Ces pays sont-ils sans faiblesse ? Souvent plus libéraux en qui concerne le cadre du travail et la fiscalité, disposant de populations effectivement plus ambitieuses, ils souffrent aussi de nombreux péchés de jeunesse. La productivité est souvent un concept à construire, les soft skills sont très souvent déficientes (gestion d’équipe, connaissances métier, business attitude…). Par ailleurs, les efforts de productivité sont souvent battus en brèche par les attentes salariales que peuvent avoir des pays dont la croissance est comprise entre 5 et 10% l’an. Ces difficultés représentent un fantastique réservoir de jobs et de valeur pour ceux qui voudront bien s’en occuper.
Les acteurs de la formation y trouveront en effet un fantastique appel d’air, mais aussi les spécialistes de la conduite de projet, de l’interface commerciale, ou même de gestion de l’activité. Je crois même que ces nouveaux pays de la scène R&D devront aller tellement vite qu’ils seront particulièrement ouverts à ceux qui voudront bien leur proposer les bonnes prestas… et même les bon produits logiciels.
Pour ma part, mon choix est fait. Notre effectif ouest européen progresse désormais et nous avons effectivement plusieurs concepts logiciels à l’étude pour « mieux exploiter » et mettre en scène une mondialisation obligatoirement collaborative.
Mais les pouvoirs publics sont-ils capables d’entendre un tel discours ? N’y a-t-il pas là de beaux sujets pour nos élèves de Sciences PO ? Pourquoi ne pas mettre en œuvre les formations ad hoc, pourquoi ne pas parler différemment du développement des pays émergents et de concevoir des IT et BPO parcs qui démarrent en nearshore à Orléans et contrôlent des centres de production offshore à Rabat, à Timisoara, à Sofia et à Mumbai ? Les clients seraient dans ce cas aussi bien à Londres, qu’à New York ou à Paris mais les rôles de pilotes et les dividendes économiques reviendraient ainsi à des entreprises françaises.

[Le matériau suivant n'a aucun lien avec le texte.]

(** * What a parsed pattern means, independently of how the matcher computes it ([seq_means]): each token
    is a relation between the offset it starts at and the offset it ends at, a negated group is the
    complement of its alternatives among the runs a star could take, and [+( )] is one or more of its
    alternatives.  What the matcher computes ([seq_rel]) differs in [+( )], whose steps have to take a
    byte.  The lemmas on offset sets are the ones that [ExtMatcherProps] needs. *)

Section semantics.
Variable SimpleFold : rune → rune.
Variable mode : N.
Variable name : gostr.

Abbreviation token_step := (extToken → nat → nat → Prop).

(** Tokens one after another. *)
Definition seq_rel_with (step : token_step) : list extToken → nat → nat → Prop :=
  fix seq_rel toks i j :=
    match toks with
    | [] => i = j
    | tok :: toks => ∃ k, step tok i k ∧ seq_rel toks k j
    end.

(** One of the alternatives. *)
Definition alts_rel_with (step : token_step) : list extSeq → nat → nat → Prop :=
  fix alts_rel alts i j :=
    match alts with
    | [] => False
    | alt :: alts => seq_rel_with step alt.2 i j ∨ alts_rel alts i j
    end.

(** A step that takes at least a byte: the only ones the repetitions follow. *)
Definition proper (once : nat → nat → Prop) (i j : nat) : Prop := once i j ∧ j ≠ i.

Definition group_rel (op : ascii) (once : nat → nat → Prop) (i j : nat) : Prop :=
  (op = "@"%char ∧ once i j) ∨
  (op = "?"%char ∧ (i = j ∨ once i j)) ∨
  (op = "*"%char ∧ rtc once i j) ∨
  (op = "+"%char ∧ tc (proper once) i j) ∨
  (op = "!"%char ∧ j ∈ candidateEnds mode name i ∧ ¬ once i j).

Fixpoint tok_rel (tok : extToken) (i j : nat) : Prop :=
  match tok with
  | extLiteral lit => matchLiteral SimpleFold mode name lit i = Some j
  | extAnyOne => matchSingle mode name i = Some j
  | extCharClass class => matchCharClass SimpleFold mode name class i = Some j
  | extAnyMany => j ∈ candidateEnds mode name i
  | extGroup op alts => group_rel op (alts_rel_with tok_rel alts) i j
  end.

(** What the operators mean. *)
Definition group_means (op : ascii) (once : nat → nat → Prop) (i j : nat) : Prop :=
  (op = "@"%char ∧ once i j) ∨
  (op = "?"%char ∧ (i = j ∨ once i j)) ∨
  (op = "*"%char ∧ rtc once i j) ∨
  (op = "+"%char ∧ tc once i j) ∨
  (op = "!"%char ∧ j ∈ candidateEnds mode name i ∧ ¬ once i j).
Fixpoint tok_means (tok : extToken) (i j : nat) : Prop :=
  match tok with
  | extLiteral lit => matchLiteral SimpleFold mode name lit i = Some j
  | extAnyOne => matchSingle mode name i = Some j
  | extCharClass class => matchCharClass SimpleFold mode name class i = Some j
  | extAnyMany => j ∈ candidateEnds mode name i
  | extGroup op alts => group_means op (alts_rel_with tok_means alts) i j
  end.
Definition seq_means : list extToken → nat → nat → Prop := seq_rel_with tok_means.

Definition seq_rel : list extToken → nat → nat → Prop := seq_rel_with tok_rel.
Definition alts_rel : list extSeq → nat → nat → Prop := alts_rel_with tok_rel.

(** Whether a token can stand for the empty text, as far as its operators tell. *)
Fixpoint nullable (tok : extToken) : bool :=
  match tok with
  | extLiteral lit => bool_decide (lit = [])
  | extAnyOne | extCharClass _ => false
  | extAnyMany => true
  | extGroup op alts => bool_decide (op ∈ ["?"; "*"; "!"]%char) || existsb (fun alt => forallb nullable alt.2) alts
  end.
(** No [+( )] has an alternative that can be empty. *)
Fixpoint plus_proper (tok : extToken) : bool :=
  match tok with
  | extGroup op alts =>
      negb (bool_decide (op = "+"%char) && existsb (fun alt => forallb nullable alt.2) alts) && forallb (fun alt => forallb plus_proper alt.2) alts
  | _ => true
  end.

(** The sequences inside the groups of a token: what the memo has entries for. *)
Fixpoint tok_seqs (tok : extToken) : list extSeq :=
  match tok with
  | extGroup _ alts => flat_map (fun alt => alt :: flat_map tok_seqs alt.2) alts
  | _ => []
  end.
Definition inner_seqs (toks : list extToken) : list extSeq := flat_map tok_seqs toks.

Lemma alts_rel_elem alts i j : alts_rel alts i j ↔ ∃ alt, alt ∈ alts ∧ seq_rel alt.2 i j.
Proof. induction alts as [|alt alts IH]; simpl; [set_solver|]. unfold alts_rel in IH. rewrite IH. set_solver. Qed.
End semantics.

(** ** Sets of offsets *)

Section sets.
Variable name : gostr.
Abbreviation n := (length name).

Definition set_ok (set : offsets) : Prop := length set = S n.

Lemma no_offsets_ok : set_ok (no_offsets name).
Proof. unfold set_ok, no_offsets. by rewrite length_replicate. Qed.

Lemma is_marked_no i : is_marked (no_offsets name) i = false.
Proof. unfold is_marked. destruct (no_offsets name !! i) as [b|] eqn:E; [|done]. by apply lookup_replicate in E as [-> _]. Qed.

Lemma mark_ok i set : set_ok set → set_ok (mark i set).
Proof. unfold set_ok, mark. by rewrite length_insert. Qed.

Lemma is_marked_mark i j set : set_ok set → (i ≤ n)%nat →
  is_marked (mark i set) j = true ↔ j = i ∨ is_marked set j = true.
Proof.
  unfold set_ok, is_marked, mark. intros Hs Hi. destruct (decide (j = i)) as [->|Hne].
  - rewrite list_lookup_insert_eq by lia. simpl. naive_solver.
  - rewrite list_lookup_insert_ne by done. naive_solver.
Qed.

Lemma is_marked_le set i : set_ok set → is_marked set i = true → (i ≤ n)%nat.
Proof.
  unfold is_marked, set_ok. intros Hs. destruct (set !! i) eqn:E; [|done]. apply lookup_lt_Some in E. lia.
Qed.

Lemma marks_ok ends set : set_ok set → set_ok (marks ends set).
Proof. unfold marks. revert set. induction ends as [|e ends IH]; intros set Hs; simpl; [done|]. by apply IH, mark_ok. Qed.

Lemma is_marked_marks ends set j : set_ok set → Forall (λ e, e ≤ n)%nat ends →
  is_marked (marks ends set) j = true ↔ j ∈ ends ∨ is_marked set j = true.
Proof.
  unfold marks. revert set. induction ends as [|e ends IH]; intros set Hs He; simpl; [set_solver|].
  apply Forall_cons_1 in He as [He Hends]. rewrite (IH (mark e set)) by (done || by apply mark_ok).
  rewrite is_marked_mark by done. set_solver.
Qed.

Lemma elem_of_marked set j : j ∈ marked set ↔ is_marked set j = true.
Proof.
  unfold marked. rewrite list_elem_of_filter, elem_of_seq. split; [naive_solver|]. intros Hm. split; [done|].
  unfold is_marked in Hm. destruct (set !! j) as [b|] eqn:E; [|done]. apply lookup_lt_Some in E. lia.
Qed.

Est-ce si stupide pour un ex-état colonial, qui sut dans le passé orchestrer une grande part du commerce mondial lorsqu’il s’agissait de matières premières et non de services ? Est-ce si stupide pour un ex-état, champion de l’aide au développement, de participer à l’orchestration de la mondialisation des services, avec des holdings ad hoc et des services commerciaux partout dans le monde ? Ce travail est déjà en marche dans des sociétés comme Accenture, Cap Gemnini ou Infosys. Mais nous pourrions aller résolument plus loin si nous lancions les formations adaptées, intégrant un travail de terrain des missions économiques et du corps diplomatique de la France à l’étranger, pour que ces projets arrivent plus nombreux dans les mains d’entreprises françaises. Qui sait même si que la construction de ces grands centres de services mondiaux ne serait pas intéressante pour des acteurs tels que Bouygues et autres Vinci. Mais il faudrait alors renoncer aux discours démagos, indispensable préambule pour pouvoir être compris tant par les clients que par les pays fournisseurs.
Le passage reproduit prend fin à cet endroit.